Now, let me share an interesting tidbit: Did you know that the word "habit" comes from the Latin word "habitus," meaning “state or condition”? This perspective really highlights how ingrained these behaviors can become over time.
**[Transition Sound]**
Speaking of ingrained behaviors, I remember when I decided to cut back on sugar. It was like my brain had a personal vendetta against me! No matter how much willpower I summoned up, I'd find myself gravitating toward cookies like they were magnets. It took some trial and error before I developed strategies that actually worked.
But here’s where the science comes in! According to Charles Duhigg, author of *The Power of Habit*, understanding how habits work is key to changing them. He says, “The difference between successful people and everyone else is how long they spend feeling sorry for themselves.” Essentially, instead of beating ourselves up over slip-ups, it's about recognizing patterns and making small adjustments.
So let’s get practical! Here are three actionable tips you can use to start changing your habits:
1. **Identify Your Cue:** Every habit starts with a cue—a trigger that sets off your routine. Keep track of what prompts your habitual behavior. Is it stress? Boredom? Once you identify this cue, you can work on replacing the routine with something healthier.
2. **Start Small:** If you're looking to build a new habit—say exercising—don’t dive straight into an hour at the gym! Start with just five minutes a day and gradually increase it as it becomes more natural for you.

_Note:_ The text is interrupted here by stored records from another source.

(** * The IoT device of the edge-offloading simulation (src/iot_device.py)

    A shallow embedding of class [IoTDevice]: its energy accounting
    ([update_battery], [process_task_locally]), the choice of an edge node
    ([_select_best_edge_node]), the offloading decision
    ([should_offload_task]), the movement model ([update_location]), the
    constructor ([__init__]), task generation ([generate_task]) and the
    status report ([get_status]).  What the random generator draws is an
    argument of the method that draws it.

    Numbers.  The methods are embedded twice.  In the first embedding
    Python's [int] and [float] values are exact rationals ([Q]): it carries
    the properties that do not depend on how a result is rounded (which
    attributes a method writes, which rule decides, what raises on a zero
    divisor, what a run of calls keeps).  There [/] raises
    [ZeroDivisionError] on a zero divisor and nothing else, every score is
    finite, and the square root that [** 0.5] computes and the functions
    [math.cos], [math.sin] are parameters.  In the second embedding, module
    [Binary64], numbers are doubles with their rounded operations, [nan] and
    infinities: it carries the claims on what the code's comparisons of
    computed values yield (the clamp of [update_battery], the selection of a
    node, the comparison of utilities).

    Effects.  A method is a computation in a state-and-exception monad: it
    reads and writes attributes of the objects it can reach and either
    returns a value or raises; what it wrote before raising stays written.
    Calls to [logging] are not modelled. *)

From Stdlib Require Import QArith Qminmax ZArith List String Bool Lia Lqa.
From Stdlib Require Import DecimalString.
From Stdlib Require DecimalPos DecimalZ.
From Stdlib Require Import Floats.
Import ListNotations.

3. **Use Implementation Intentions:** This fancy term basically means planning out when and where you'll act on your new habit. Instead of saying “I’ll exercise more,” say “I will go for a walk right after lunch.” The specificity helps solidify your commitment!
**[Pause for Emphasis]**
And here’s an interesting fact: Did you know that research shows it takes an average of 66 days for a new behavior to become automatic? So if you're feeling discouraged after just a week or two—hang in there; consistency pays off!
**[Closing Segment Begins]**
As we wrap up today’s episode, I’d love for you to reflect on this question: What is one small habit you would like to change or implement this week? Think about it… Which tip resonated with you the most?

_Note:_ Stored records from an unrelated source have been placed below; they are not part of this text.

(** X12 (the shape the view keeps): whatever enabled buttons are clicked
    at the view, one after the other (start on an empty tracker, continue and
    stop on top-level rows, remove on rendered rows), a tracker of at most two
    levels, with two entries or more in every array of sub-entries and at
    most one running leaf, stays such a tracker, with its target time; the
    empty tracker is one.  So by these buttons no entry is nested below a
    sub-entry, and two entries never run in one tracker.  (The edit form,
    which sets the times of an entry to what is typed, is not among them.) *)
Theorem session_keeps_tidy
    (steps : list (string * RowAction)) (tracker final : Tracker) :
  Forall (fun step => Str.truthy (fst step) = true) steps ->
  tidy tracker = true ->
  session steps tracker = Some final ->
  tidy final = true /\ targetTime final = targetTime tracker.
Proof.
  intros Hnow. revert tracker.
  induction Hnow as [|[now a] steps Hn _ IH]; intros tracker Ht Hs; cbn [session] in Hs.
  - injection Hs as <-. now split.
  - destruct (enabled tracker a) eqn:Hen; [|discriminate].
    destruct (ViewFacts.perform_keeps_tidy now a tracker Hn Ht Hen) as [Ht' Htarget].
    destruct (IH _ Ht' Hs) as [Hf Htf]. split; [exact Hf | congruence].
Qed.

(** A morning at the view: start, stop, continue, stop, and the first part
    removed, which flattens the entry. *)
Lemma session_keeps_tidy_witness :
  exists final,
    session [("2024-01-01T09:00:00.000Z", StartClick "Work");
             ("2024-01-01T10:00:00.000Z", StopClick 0);
             ("2024-01-01T11:00:00.000Z", ContinueClick 0 EmptyString);
             ("2024-01-01T12:00:00.000Z", StopClick 0);
             ("2024-01-01T12:30:00.000Z", RemoveClick [0; 0])]
            (mkTracker [] (Some "2h30m")) = Some final
    /\ entries final
       = [mkEntry "Work" (TStr "2024-01-01T11:00:00.000Z")
                  (TStr "2024-01-01T12:00:00.000Z") Absent None]
    /\ tidy final = true /\ targetTime final = Some "2h30m".
Proof.
  eexists. split; [reflexivity|]. split; [reflexivity|].
  apply (session_keeps_tidy
           [("2024-01-01T09:00:00.000Z", StartClick "Work");
            ("2024-01-01T10:00:00.000Z", StopClick 0);
            ("2024-01-01T11:00:00.000Z", ContinueClick 0 EmptyString);
            ("2024-01-01T12:00:00.000Z", StopClick 0);
            ("2024-01-01T12:30:00.000Z", RemoveClick [0; 0])]
           (mkTracker [] (Some "2h30m"))).
  - repeat constructor.
  - reflexivity.
  - reflexivity.
Defined.

(** ** The scanner on a running block *)

Module ScanFacts.
Import Str.

Lemma starts_sound (pat s : string) :
  starts pat s = true -> s = (pat ++ drop (String.length pat) s)%string.
Proof.
  revert s. induction pat as [|a p IH]; intros s H; [reflexivity|].
  destruct s as [|b r]; [discriminate|]. cbn [starts] in H.
  apply andb_true_iff in H as [Hab Hp]. apply Ascii.eqb_eq in Hab. subst b.
  cbn [String.length drop append]. f_equal. now apply IH.
Qed.

Lemma starts_app (p q s : string) :
  starts (p ++ q) s = starts p s && starts q (drop (String.length p) s).
Proof.
  revert s. induction p as [|a p IH]; intros s; [reflexivity|].
  destruct s as [|b r]; [reflexivity|].
  cbn [append starts String.length drop]. rewrite IH. apply andb_assoc.
Qed.

Lemma starts_self (q s : string) : starts q (q ++ s) = true.
Proof.
  induction q as [|a q IH]; [reflexivity|].
  cbn [append starts]. now rewrite Ascii.eqb_refl, IH.
Qed.

Lemma drop_self (q s : string) : drop (String.length q) (q ++ s) = s.
Proof. induction q as [|a q IH]; [reflexivity | exact IH]. Qed.

Lemma drop_drop (n m : nat) (s : string) : drop n (drop m s) = drop (m + n) s.
Proof.
  revert s. induction m as [|m IH]; intros s; [reflexivity|].
  destruct s as [|c r]; [now destruct n | apply IH].
Qed.

Lemma cut_step (pat : string) (c : ascii) (r : string) :
  cut pat (String c r)
  = if starts pat (String c r) then Some (EmptyString, drop (String.length pat) (String c r))
    else match cut pat r with
         | Some (b, a) => Some (String c b, a)
         | None => None
         end.
Proof. reflexivity. Qed.

Lemma cut_sound (pat s a b : string) :
  cut pat s = Some (a, b) -> s = (a ++ pat ++ b)%string.
Proof.
  revert a. induction s as [|c r IH]; intros a H.
  - cbn [cut] in H. destruct (starts pat EmptyString) eqn:E; [|discriminate].
    injection H as <- <-. now apply starts_sound.
  - rewrite cut_step in H. destruct (starts pat (String c r)) eqn:E.
    + injection H as <- <-. now apply starts_sound.
    + destruct (cut pat r) as [[b' a']|]; [|discriminate].
      injection H as <- <-. cbn [append]. f_equal. now apply IH.
Qed.

(** The first occurrence of a text that starts with [p] is where the first
    occurrence of [p] is, when the rest of it follows there. *)
Lemma cut_extend (p q s a r : string) :
  cut p s = Some (a, r) -> starts q r = true ->
  cut (p ++ q) s = Some (a, drop (String.length q) r).
Proof.
  revert a. induction s as [|c s IH]; intros a H Hq.
  - cbn [cut] in *. rewrite starts_app.
    destruct (starts p EmptyString) eqn:E; [|discriminate].
    injection H as <- <-. rewrite Hq. cbn [andb].
    now rewrite StrFacts.length_app_s, drop_drop.
  - rewrite cut_step in *. rewrite starts_app.
    destruct (starts p (String c s)) eqn:E.
    + injection H as <- <-. rewrite Hq. cbn [andb].
      now rewrite StrFacts.length_app_s, drop_drop.
    + cbn [andb]. destruct (cut p s) as [[b' a']|]; [|discriminate].
      injection H as <- <-. now rewrite (IH b' eq_refl Hq).
Qed.

(** The closing fence of a payload of one line is the one after it. *)
Lemma cut_close (payload suffix : string) :
  no_nl payload = true ->
  cut block_close (payload ++ block_close ++ suffix) = Some (payload, suffix).
Proof.
  unfold no_nl. induction payload as [|c r IH]; intros H.
  - destruct suffix; reflexivity.
  - cbn [all_chars] in H. apply andb_true_iff in H as [Hc Hr].
    apply negb_true_iff in Hc. cbn [append]. rewrite cut_step.
    replace (starts block_close (String c (r ++ block_close ++ suffix))) with false.
    + now rewrite (IH Hr).
    + unfold block_close. cbn [starts]. rewrite Ascii.eqb_sym.
      fold nl. now rewrite Hc.
Qed.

I invite you to try one of the tips shared today—maybe start tracking your cues or committing to those five minutes of movement—and see how it shifts your experience.
And hey, if this episode sparked something in you or if someone else could benefit from these insights about habits and behavior change—please share it with friends and family! You never know who might need a little nudge in their wellness journey.